**Your goal:** Look through the data below and extract, unchanged, the lines from the one that contains "(** * Fortran" to the one that contains "from [BaseCompiler], the", both included.

===== Data under study

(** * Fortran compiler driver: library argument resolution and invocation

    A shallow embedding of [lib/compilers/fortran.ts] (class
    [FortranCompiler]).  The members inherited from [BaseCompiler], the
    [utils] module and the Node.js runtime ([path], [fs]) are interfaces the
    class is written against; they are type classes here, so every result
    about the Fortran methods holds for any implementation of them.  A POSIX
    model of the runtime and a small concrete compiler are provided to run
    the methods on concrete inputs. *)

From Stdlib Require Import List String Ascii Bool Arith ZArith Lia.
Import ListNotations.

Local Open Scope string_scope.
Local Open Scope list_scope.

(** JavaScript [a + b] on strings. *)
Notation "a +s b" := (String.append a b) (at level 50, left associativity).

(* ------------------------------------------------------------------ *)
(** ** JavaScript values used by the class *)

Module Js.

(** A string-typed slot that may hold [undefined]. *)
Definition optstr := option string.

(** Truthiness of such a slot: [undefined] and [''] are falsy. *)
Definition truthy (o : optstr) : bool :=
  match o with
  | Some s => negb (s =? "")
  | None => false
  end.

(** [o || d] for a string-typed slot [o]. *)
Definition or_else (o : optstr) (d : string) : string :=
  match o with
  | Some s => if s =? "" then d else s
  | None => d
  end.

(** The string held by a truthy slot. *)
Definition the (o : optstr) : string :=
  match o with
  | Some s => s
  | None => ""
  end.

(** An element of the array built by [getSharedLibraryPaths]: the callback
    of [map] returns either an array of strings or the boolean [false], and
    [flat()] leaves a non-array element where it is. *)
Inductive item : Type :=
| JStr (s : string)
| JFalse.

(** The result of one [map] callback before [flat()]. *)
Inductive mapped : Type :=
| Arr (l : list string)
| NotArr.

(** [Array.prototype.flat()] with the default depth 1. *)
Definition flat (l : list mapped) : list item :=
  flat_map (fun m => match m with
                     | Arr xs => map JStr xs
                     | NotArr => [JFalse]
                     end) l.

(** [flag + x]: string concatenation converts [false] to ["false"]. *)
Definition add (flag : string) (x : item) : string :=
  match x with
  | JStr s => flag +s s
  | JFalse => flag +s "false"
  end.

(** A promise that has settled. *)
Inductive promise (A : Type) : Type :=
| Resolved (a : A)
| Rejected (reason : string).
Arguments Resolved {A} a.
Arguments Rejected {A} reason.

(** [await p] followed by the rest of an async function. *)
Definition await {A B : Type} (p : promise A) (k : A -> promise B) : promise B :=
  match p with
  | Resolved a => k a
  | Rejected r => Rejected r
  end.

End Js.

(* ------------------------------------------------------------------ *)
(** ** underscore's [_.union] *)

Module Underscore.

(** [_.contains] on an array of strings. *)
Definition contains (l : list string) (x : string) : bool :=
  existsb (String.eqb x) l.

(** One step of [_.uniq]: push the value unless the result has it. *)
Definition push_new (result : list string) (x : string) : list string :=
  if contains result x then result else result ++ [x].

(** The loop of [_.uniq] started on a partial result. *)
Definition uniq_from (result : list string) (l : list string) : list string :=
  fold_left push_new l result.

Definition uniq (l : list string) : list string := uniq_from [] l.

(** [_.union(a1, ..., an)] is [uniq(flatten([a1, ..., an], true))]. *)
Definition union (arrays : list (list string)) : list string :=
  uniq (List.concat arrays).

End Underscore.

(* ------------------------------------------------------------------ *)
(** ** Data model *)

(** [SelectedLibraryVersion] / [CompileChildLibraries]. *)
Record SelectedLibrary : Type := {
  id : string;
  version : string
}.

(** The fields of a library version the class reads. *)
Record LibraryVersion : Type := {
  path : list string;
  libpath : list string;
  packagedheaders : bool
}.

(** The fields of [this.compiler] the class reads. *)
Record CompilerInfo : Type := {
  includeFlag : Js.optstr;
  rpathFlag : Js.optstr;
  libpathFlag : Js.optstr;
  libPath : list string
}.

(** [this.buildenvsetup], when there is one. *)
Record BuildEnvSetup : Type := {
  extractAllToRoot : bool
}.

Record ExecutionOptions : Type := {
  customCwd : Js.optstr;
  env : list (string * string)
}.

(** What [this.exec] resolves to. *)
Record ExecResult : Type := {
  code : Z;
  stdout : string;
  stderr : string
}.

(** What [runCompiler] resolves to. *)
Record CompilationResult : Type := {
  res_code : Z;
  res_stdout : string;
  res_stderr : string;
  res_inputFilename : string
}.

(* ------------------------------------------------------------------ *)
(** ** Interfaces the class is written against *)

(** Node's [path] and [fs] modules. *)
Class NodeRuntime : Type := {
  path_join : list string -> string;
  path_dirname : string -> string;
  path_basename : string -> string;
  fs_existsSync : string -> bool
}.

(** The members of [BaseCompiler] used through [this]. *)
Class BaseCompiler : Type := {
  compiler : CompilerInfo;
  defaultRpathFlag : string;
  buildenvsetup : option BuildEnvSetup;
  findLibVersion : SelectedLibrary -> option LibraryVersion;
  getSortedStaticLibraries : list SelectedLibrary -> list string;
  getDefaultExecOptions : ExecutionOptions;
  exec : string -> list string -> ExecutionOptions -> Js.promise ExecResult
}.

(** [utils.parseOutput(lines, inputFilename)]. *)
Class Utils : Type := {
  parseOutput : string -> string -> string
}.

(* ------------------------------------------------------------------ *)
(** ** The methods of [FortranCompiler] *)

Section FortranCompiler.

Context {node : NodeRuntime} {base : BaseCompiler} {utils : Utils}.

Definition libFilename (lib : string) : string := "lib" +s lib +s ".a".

==========
===== Data under study

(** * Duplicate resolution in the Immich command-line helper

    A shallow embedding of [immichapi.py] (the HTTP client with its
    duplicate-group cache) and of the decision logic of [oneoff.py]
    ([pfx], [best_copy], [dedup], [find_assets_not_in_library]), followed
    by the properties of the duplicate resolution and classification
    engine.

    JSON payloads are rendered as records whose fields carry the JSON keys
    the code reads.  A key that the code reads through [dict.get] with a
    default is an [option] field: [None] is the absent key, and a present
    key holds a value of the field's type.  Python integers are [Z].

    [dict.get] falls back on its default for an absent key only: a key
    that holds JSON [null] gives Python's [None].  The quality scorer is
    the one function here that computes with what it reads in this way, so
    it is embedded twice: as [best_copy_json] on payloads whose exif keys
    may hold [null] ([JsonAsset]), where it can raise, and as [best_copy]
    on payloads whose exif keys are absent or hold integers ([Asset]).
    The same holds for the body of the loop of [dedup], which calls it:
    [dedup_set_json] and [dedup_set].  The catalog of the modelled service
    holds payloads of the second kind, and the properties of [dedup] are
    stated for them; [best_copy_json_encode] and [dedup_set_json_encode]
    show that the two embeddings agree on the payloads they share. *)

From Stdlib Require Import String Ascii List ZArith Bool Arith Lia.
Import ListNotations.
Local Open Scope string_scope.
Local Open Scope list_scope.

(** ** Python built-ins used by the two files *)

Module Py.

==========
===== Data under study

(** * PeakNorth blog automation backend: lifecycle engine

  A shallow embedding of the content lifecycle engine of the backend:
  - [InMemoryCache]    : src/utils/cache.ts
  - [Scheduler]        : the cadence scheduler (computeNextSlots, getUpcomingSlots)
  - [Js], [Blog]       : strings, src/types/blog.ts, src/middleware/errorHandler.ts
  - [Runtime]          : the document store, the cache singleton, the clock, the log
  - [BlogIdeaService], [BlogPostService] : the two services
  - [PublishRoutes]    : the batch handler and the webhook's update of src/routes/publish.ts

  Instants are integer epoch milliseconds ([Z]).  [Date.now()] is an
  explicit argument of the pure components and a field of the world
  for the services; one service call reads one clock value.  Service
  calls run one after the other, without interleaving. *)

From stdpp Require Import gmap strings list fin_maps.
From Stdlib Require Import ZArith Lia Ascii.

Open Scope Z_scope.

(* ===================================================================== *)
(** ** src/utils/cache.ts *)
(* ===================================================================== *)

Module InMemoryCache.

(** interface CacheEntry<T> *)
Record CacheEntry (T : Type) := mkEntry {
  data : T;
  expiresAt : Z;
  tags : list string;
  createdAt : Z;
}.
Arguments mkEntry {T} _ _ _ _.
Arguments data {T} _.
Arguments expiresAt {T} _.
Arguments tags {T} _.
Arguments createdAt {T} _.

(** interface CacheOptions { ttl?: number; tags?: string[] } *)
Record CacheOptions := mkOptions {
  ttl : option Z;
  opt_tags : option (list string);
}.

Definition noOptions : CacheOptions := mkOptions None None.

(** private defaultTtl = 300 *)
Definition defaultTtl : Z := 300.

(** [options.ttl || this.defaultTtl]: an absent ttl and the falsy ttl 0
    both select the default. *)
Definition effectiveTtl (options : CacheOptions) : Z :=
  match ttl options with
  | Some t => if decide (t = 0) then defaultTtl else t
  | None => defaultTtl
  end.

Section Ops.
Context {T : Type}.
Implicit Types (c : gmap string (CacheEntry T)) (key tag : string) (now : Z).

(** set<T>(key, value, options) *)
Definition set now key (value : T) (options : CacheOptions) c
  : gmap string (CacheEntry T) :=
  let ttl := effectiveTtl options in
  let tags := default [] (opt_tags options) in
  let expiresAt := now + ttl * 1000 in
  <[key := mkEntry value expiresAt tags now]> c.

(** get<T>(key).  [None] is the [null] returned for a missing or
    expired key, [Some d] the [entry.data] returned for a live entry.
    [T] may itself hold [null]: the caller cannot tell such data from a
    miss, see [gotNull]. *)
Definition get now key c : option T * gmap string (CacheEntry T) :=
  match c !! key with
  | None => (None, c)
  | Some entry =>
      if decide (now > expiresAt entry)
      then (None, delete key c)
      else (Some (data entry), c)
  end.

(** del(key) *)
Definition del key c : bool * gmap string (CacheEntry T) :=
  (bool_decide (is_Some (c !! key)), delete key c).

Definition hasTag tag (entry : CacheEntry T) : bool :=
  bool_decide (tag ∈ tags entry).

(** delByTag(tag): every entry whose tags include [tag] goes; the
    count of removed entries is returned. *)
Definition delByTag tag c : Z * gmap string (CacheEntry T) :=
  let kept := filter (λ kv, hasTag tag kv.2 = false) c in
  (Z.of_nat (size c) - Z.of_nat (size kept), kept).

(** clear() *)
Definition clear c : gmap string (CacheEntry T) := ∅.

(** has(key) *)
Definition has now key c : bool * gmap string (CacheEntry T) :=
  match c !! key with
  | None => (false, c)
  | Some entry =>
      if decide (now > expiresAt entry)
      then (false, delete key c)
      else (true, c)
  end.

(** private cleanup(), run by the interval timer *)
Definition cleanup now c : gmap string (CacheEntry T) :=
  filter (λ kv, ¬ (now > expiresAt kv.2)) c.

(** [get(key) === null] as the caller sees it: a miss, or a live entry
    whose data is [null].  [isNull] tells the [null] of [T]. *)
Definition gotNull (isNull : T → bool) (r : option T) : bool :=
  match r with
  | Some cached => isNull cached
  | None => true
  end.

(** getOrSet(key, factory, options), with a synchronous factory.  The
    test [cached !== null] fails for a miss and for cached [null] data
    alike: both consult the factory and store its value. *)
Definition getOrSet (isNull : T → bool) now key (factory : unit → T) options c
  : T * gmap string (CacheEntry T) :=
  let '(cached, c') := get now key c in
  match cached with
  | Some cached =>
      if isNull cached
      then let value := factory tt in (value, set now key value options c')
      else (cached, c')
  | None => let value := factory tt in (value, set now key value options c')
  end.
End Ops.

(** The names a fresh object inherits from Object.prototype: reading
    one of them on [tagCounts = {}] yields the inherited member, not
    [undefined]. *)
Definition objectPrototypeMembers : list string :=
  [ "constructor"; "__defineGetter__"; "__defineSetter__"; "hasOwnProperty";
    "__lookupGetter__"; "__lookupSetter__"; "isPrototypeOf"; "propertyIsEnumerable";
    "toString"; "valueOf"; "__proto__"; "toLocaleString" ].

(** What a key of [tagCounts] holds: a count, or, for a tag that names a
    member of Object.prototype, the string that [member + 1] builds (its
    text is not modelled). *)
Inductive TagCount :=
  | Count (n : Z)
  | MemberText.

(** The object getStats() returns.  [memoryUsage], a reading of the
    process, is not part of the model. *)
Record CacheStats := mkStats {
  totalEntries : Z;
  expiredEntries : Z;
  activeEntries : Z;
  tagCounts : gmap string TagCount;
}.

==========

**Solution to this problem:**
(** * Fortran compiler driver: library argument resolution and invocation

    A shallow embedding of [lib/compilers/fortran.ts] (class
    [FortranCompiler]).  The members inherited from [BaseCompiler], the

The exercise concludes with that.